Oscar estava um tanto estranho durante o almoço, estava agitado, como se esperasse alguma coisa com pressa. 


¿Por qué miras tanto a la hora? ¿Necesitas estar en otro lugar? — Era eu quem deveria estar cuidando do relógio; queria saber como ir embora sem ser mal-educada, minha ansiedade inicial tinha feito eu perder todas as energias do dia.


No, no es nada. Solo estoy marcando algo.


— ¿Algo de la comida?


Sí… pero, no. Es algo sin importancia… bueno, es importante, pero no es nada...


Assim que terminei a sobremesa, Oscar olhou bem para mim e começou a sorrir sem mostrar os dentes. E ficou assim, por um bom tempo. Eu só conseguia pensar: gente, o que deu nele? Será que tinha cheirado alguma coisa? Mas Oscar não era disso. Um pouco antes se mostrava incomodado com a minha presença e então, de repente, me olha como se estivesse deslumbrado com minha recente aparição.


¿Por qué estás sonriendo?


No es nada.


O som que tocava no ambiente teve seu volume aumentado e percebi que uma música em espanhol começou a tocar:


— Eu conheço essa banda, é Morat, não é?


 Oscar enfim mostrou os dentes, no sorriso, quero dizer, ele sorriu com os dentes à mostra. Mi Vida Entera era o nome da música.



Não respondi mais as suas mensagens depois daquele dia, também não atendi mais suas ligações. Evitei o restaurante universitário para não haver encontros repentinos, e cortei qualquer contato com os outros latinos que tínhamos conhecido. Fugi de todas as formas possíveis de Oscar, e algumas um tanto impossíveis. Na época, não sabia o que dizer. Não que agora saiba, mas depois de um tanto de anos, a gente cria um pouco mais de consciência de certas situações.

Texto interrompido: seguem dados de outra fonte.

(** * DragonNetworkTester: a shallow embedding of [DragonNetworkTester.py]

    The development follows the source file top-down:

    - [Py]: the few Python primitives the program relies on (exceptions,
      true division, [os.urandom], [statistics.mean]);
    - [NetworkStats] and its two derived properties;
    - the constructor [__init__] with [validate_input], [_setup_sockets]
      and [_check_target_availability];
    - [_generate_packet] and the body of the worker loop [_send_packets];
    - an interleaving machine for the [with threading.Lock():] blocks, at
      the granularity of attribute loads and stores;
    - the main thread: [start], [_display_final_report], [_cleanup], [main].

    Conventions.  Python [int] is [Z].  Python [float] is modelled by the
    exact rationals [Q]: rounding is not modelled, so every equation on a
    float below is an equation of the real-number value of the expression
    the source evaluates.  [bytes] is [list Byte.byte]. *)

From Stdlib Require Import QArith.
From stdpp Require Import base list numbers strings.
From Stdlib Require Import Lia.

Close Scope Q_scope.
Local Open Scope Z_scope.

(* ===================================================================== *)
(** ** Python primitives *)
(* ===================================================================== *)

Module Py.
(** What one call leaves behind: both handles are bound, both
    collections hold documents, and the call returned normally. *)
Lemma init_database_once (how : failure) (g : Globals) :
  coherent g ->
  snd (init_database hash_password how g) = Ok tt
  /\ nonempty
       (activities_collection (fst (init_database hash_password how g)))
  /\ nonempty
       (teachers_collection (fst (init_database hash_password how g))).
Proof.
  intros H. rewrite init_database_eval. unfold coherent in H.
  destruct g as [cl [[[|pa la]]|] [[[|pt lt]]|]];
    cbn [_client activities_collection teachers_collection] in *;
    try (rewrite H by auto); unfold is_empty; cbn [data fst snd
      activities_collection teachers_collection];
    repeat split;
    first [ apply seeded_activities_nonempty
          | apply seeded_teachers_nonempty
          | apply nonempty_cons ].
Qed.

(** A call on a state whose two collections hold documents changes
    nothing: both count guards skip their block. *)
Lemma init_database_skips (how : failure) (g : Globals) :
  nonempty (activities_collection g) ->
  nonempty (teachers_collection g) ->
  init_database hash_password how g = (g, Ok tt).
Proof.
  intros Ha Ht. unfold init_database, mbind.
  assert (E : ensure_initialized how g = (g, Ok tt)).
  { destruct Ha as [na [Ha _]], Ht as [nt [Ht _]].
    destruct g as [cl [a|] [t|]]; try discriminate. reflexivity. }
  rewrite E. rewrite seed_activities_skipped by assumption.
  now apply seed_teachers_skipped.
Qed.

(** The first call on an untouched process yields [seeded_activities],
    wherever the connection attempt raised. *)
Lemma init_database_activities (how : failure) :
  activities_collection (fst (init_database hash_password how uninitialized))
  = Some seeded_activities.
Proof. now destruct how. Qed.

(** C8.  [init_database] is idempotent, because each seeding block is
    skipped whenever the count of its collection over the empty filter is
    not zero.  From any state in which a handle is unbound only before
    the first connection attempt, the first call returns normally and
    leaves documents in both collections; a second call returns normally
    and leaves the state, hence the document count of the activities and
    of the teachers collection, as the first call left it.  And a call
    that finds the handles bound leaves a collection whose count is not
    zero exactly as it found it, whatever its documents are. *)
Theorem init_database_idempotent (first second : failure) (g : Globals) :
  coherent g ->
  let once := fst (init_database hash_password first g) in
  let twice := fst (init_database hash_password second once) in
  snd (init_database hash_password first g) = Ok tt
  /\ snd (init_database hash_password second once) = Ok tt
  /\ nonempty (activities_collection once)
  /\ nonempty (teachers_collection once)
  /\ count_all (activities_collection twice)
     = count_all (activities_collection once)
  /\ count_all (teachers_collection twice)
     = count_all (teachers_collection once)
  /\ twice = once
  /\ (forall a t,
        activities_collection g = Some a ->
        teachers_collection g = Some t ->
        (nonempty (Some a) -> activities_collection once = Some a)
        /\ (nonempty (Some t) -> teachers_collection once = Some t)).
Proof.
  intros Hg once twice.
  destruct (init_database_once first g Hg) as [Hr [Ha Ht]].
  assert (E : init_database hash_password second once = (once, Ok tt))
    by now apply init_database_skips.
  unfold twice. rewrite E. simpl.
  repeat (split; [assumption || reflexivity|]).
  intros a t Ea Et. unfold once. rewrite init_database_eval.
  rewrite Ea, Et. cbn [fst activities_collection teachers_collection].
  split; intros [n [Hc Hn]].
  - destruct a as [[|p l]]; [|reflexivity].
    unfold count_all in Hc. rewrite count_documents_all in Hc.
    injection Hc as <-. now contradiction Hn.
  - destruct t as [[|p l]]; [|reflexivity].
    unfold count_all in Hc. rewrite count_documents_all in Hc.
    injection Hc as <-. now contradiction Hn.
Qed.
(** C7, amended.  A confirm input triggers the action of the highlighted
    item in the main menu (start a game, open the configuration menu,
    open the mode menu, quit), in the pause menu (resume, back to the main
    menu) and in the mode menu (commit the highlighted mode and return to
    the main menu).  In the configuration menu a confirm input changes
    nothing; its "Back to Main Menu" item is triggered by a left or right
    input, and a cancel input returns to the main menu from any item. *)
Theorem confirm_triggers_highlighted_item (a : Application) (rs : list Z) :
  (state a = MAIN_MENU ->
   (selectedOption a = 0 -> onKeyDown SDLK_RETURN a rs = startGame a rs) /\
   (selectedOption a = 1 ->
    onKeyDown SDLK_RETURN a rs = Some (set_state CONFIG_MENU a, rs)) /\
   (selectedOption a = 2 ->
    onKeyDown SDLK_RETURN a rs = Some (set_state MODE_MENU a, rs)) /\
   (selectedOption a = 3 ->
    onKeyDown SDLK_RETURN a rs = Some (set_state QUIT a, rs))) /\
  (state a = PAUSED ->
   (pauseMenuOption a = 0 ->
    onKeyDown SDLK_RETURN a rs = Some (set_state PLAYING a, rs)) /\
   (pauseMenuOption a = 1 ->
    onKeyDown SDLK_RETURN a rs = Some (set_state MAIN_MENU a, rs))) /\
  (state a = MODE_MENU ->
   (modeMenuOption a = 0 ->
    onKeyDown SDLK_RETURN a rs
    = Some (set_state MAIN_MENU (set_gameMode NORMAL a), rs)) /\
   (modeMenuOption a = 1 ->
    onKeyDown SDLK_RETURN a rs
    = Some (set_state MAIN_MENU (set_gameMode FLASHLIGHT a), rs))) /\
  (state a = CONFIG_MENU ->
   onKeyDown SDLK_RETURN a rs = Some (a, rs) /\
   onKeyDown SDLK_ESCAPE a rs = Some (set_state MAIN_MENU a, rs) /\
   (configOption a = ConfigOption_to_int EXIT ->
    onKeyDown SDLK_LEFT a rs = Some (set_state MAIN_MENU a, rs) /\
    onKeyDown SDLK_a a rs = Some (set_state MAIN_MENU a, rs) /\
    onKeyDown SDLK_RIGHT a rs = Some (set_state MAIN_MENU a, rs) /\
    onKeyDown SDLK_d a rs = Some (set_state MAIN_MENU a, rs))).
Proof.
  split; [|split; [|split]]; intros Hst; unfold onKeyDown; rewrite Hst.
  - unfold mainMenuSelection.
    repeat split; intros ->; reflexivity.
  - split; intros ->; reflexivity.
  - unfold modeSelection. split; intros ->; reflexivity.
  - split; [reflexivity|]. split; [reflexivity|].
    intros Hopt. unfold adjustConfigOption. rewrite Hopt.
    repeat split; reflexivity.
Qed.
(** * Cognosis: the MetaCoordinator orchestration engine

    A shallow embedding of [ai/agents/meta_coordinator.py] together with the
    part of [ai/agents/experiment_conductor.py] and [ai/agents/guardrails.py]
    that the coordinator reaches, and the properties of routing, the three
    execution strategies, synthesis and the workflow executor.  Around it:
    the conductor's other entry points, the message conversion of
    [ai/llm_provider.py], and the rate limiter, the admin key and the
    endpoints of [ai/main.py] that call the coordinator and the conductor.

    Python dictionaries whose iteration order is observable ([agent_results])
    are association lists with Python's insertion discipline; dictionaries
    that are only read by key ([context], [collected_data], the plan's
    [routing]) are [gmap string _].  Awaited calls into the outside world
    (the text-generation backend, the clock) are oracles over an abstract
    world, threaded through a state-and-exception monad that also records
    the calls made. *)

From Stdlib Require Import ZArith String List Permutation Lia.
From stdpp Require Import base option list strings pretty gmap.

Local Open Scope string_scope.
Local Open Scope Z_scope.
Local Open Scope list_scope.

(** ** Python values *)

(** The JSON-like values that travel through [context] and
    [collected_data].  A float is kept as an exact fraction. *)
#[warnings="-register-all"]
Inductive value :=
| VNone
| VBool (b : bool)
| VInt (z : Z)
| VFloat (num : Z) (den : positive)
| VStr (s : string)
| VList (l : list value)
| VDict (items : list (string * value)).

(** Python truthiness, as tested by [if x] and [x or y]. *)
Definition truthy (v : value) : bool :=
  match v with
  | VNone => false
  | VBool b => b
  | VInt z => negb (z =? 0)
  | VFloat n _ => negb (n =? 0)
  | VStr s => negb (String.eqb s "")
  | VList l => match l with [] => false | _ => true end
  | VDict d => match d with [] => false | _ => true end
  end.

(** Lists and dicts cannot be dictionary keys. *)
Definition hashable (v : value) : bool :=
  match v with
  | VList _ | VDict _ => false
  | _ => true
  end.

Definition str_truthy (s : string) : bool := negb (String.eqb s "").

(** [", ".join(xs)] and friends. *)
Fixpoint join (sep : string) (xs : list string) : string :=
  match xs with
  | [] => ""
  | [x] => x
  | x :: rest => x +:+ sep +:+ join sep rest
  end.

(** ** Insertion-ordered dictionaries

    [d[k] = v] on a Python dict: an existing key keeps its position and
    takes the new value, a new key goes to the end. *)
Section PyDict.
Context {V : Type}.

Fixpoint dict_set (k : string) (v : V) (d : list (string * V)) : list (string * V) :=
  match d with
  | [] => [(k, v)]
  | (k', v') :: rest =>
      if String.eqb k' k then (k', v) :: rest else (k', v') :: dict_set k v rest
  end.

Fixpoint dict_get (k : string) (d : list (string * V)) : option V :=
  match d with
  | [] => None
  | (k', v') :: rest => if String.eqb k' k then Some v' else dict_get k rest
  end.

Definition dict_keys (d : list (string * V)) : list string := map fst d.

Definition dict_contains (k : string) (d : list (string * V)) : bool :=
  match dict_get k d with Some _ => true | None => false end.

(** [for k, v in pairs: d[k] = v]. *)
Definition dict_set_all (pairs : list (string * V)) (d : list (string * V)) :=
  fold_left (fun acc kv => dict_set (fst kv) (snd kv) acc) pairs d.
End PyDict.

(** [d.update(o)]: the keys of [o] overwrite those of [d]. *)
Definition dict_update (d o : gmap string value) : gmap string value := o ∪ d.

(** ** Exceptions and results *)

(** An instance of [Exception], by class name and message; what
    [except Exception] does not catch (cancellation) is not modelled. *)
Record exn := Exception { exn_class : string; exn_msg : string }.

(** [str(e)]. *)
Definition str_exn (e : exn) : string := exn_msg e.

Inductive res (A : Type) :=
| Ok (a : A)
| Raise (e : exn).
Arguments Ok {A} a.
Arguments Raise {A} e.

(** ** Records of the data model *)

(** A chat message [{"role": ..., "content": ...}]. *)
Record message := Message { role : string; content : string }.

(** The arguments of [LLMProvider.chat_completion]; [model] is always the
    provider's default and is left out. The temperature is in tenths. *)
Record request := Request {
  messages : list message;
  temperature10 : Z;
  max_tokens : Z
}.

(** What [chat_completion] returns:
    [{"content": ..., "tokens_used": ..., "model": ...}]. *)
Record reply := Reply {
  reply_content : string;
  reply_tokens_used : Z;
  reply_model : string
}.

(** The ["metadata"] entry of an [ExperimentConductor.chat] result. *)
Record chat_metadata := ChatMetadata {
  meta_session_id : value;
  guardrails_passed : option bool;
  violations : option (list string)
}.

(** The dictionaries returned by [_call_agent]; every one of them has a
    ["response"], the other keys depend on the branch. *)
Record AgentResult := mkAgentResult {
  response : string;
  error : option string;
  agent : option string;
  tokens_used : option Z;
  latency_ms : option Z;
  metadata : option chat_metadata
}.

(** A routing plan as a JSON object: each of the three keys may be missing,
    and [strategy] is whatever text the backend wrote. *)
Record RoutingPlan := mkPlan {
  plan_strategy : option string;
  plan_agents : option (list string);
  plan_routing : option (gmap string string)
}.

(** The Python type of a JSON document that is not an object. *)
Inductive json_kind := KList | KStr | KInt | KFloat | KBool | KNoneType.

Definition type_name (k : json_kind) : string :=
  match k with
  | KList => "list" | KStr => "str" | KInt => "int"
  | KFloat => "float" | KBool => "bool" | KNoneType => "NoneType"
  end.

(** What [route_task] hands back: the parsed document. Objects are kept at
    the types of the plan schema (objects whose three fields hold other
    JSON types are not represented); any other document is kept by its
    kind, which is all [execute_task] can observe of it. *)
Inductive routing_json :=
| PlanObject (p : RoutingPlan)
| NonObject (k : json_kind).

(** [json.loads] on a [str]: a document, or [json.JSONDecodeError]. *)
Inductive loads_result :=
| Decoded (doc : routing_json)
| JSONDecodeError (msg : string).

A última vez que nos vimos foi um mês depois do churrasco, na entrada do prédio onde eu estudava. Ele passava por ali — provavelmente a resolver algum assunto na reitoria; isso ou estava me seguindo — e quando me viu conversando com um amigo brasileiro, e percebeu que eu o vira, seu rosto começou a ficar vermelho e apressou o passo.


Nunca mais soube de Oscar. Deve ter voltado para El Salvador. Não que isso fizesse diferença agora, afinal, já se passaram oito anos.


Na minha longa lista de cantantes e bandas da América Latina, nunca sobrou espaço para este pequeno país onde a temperatura nunca muda, onde os habitantes só veem a chegada do inverno porque chove.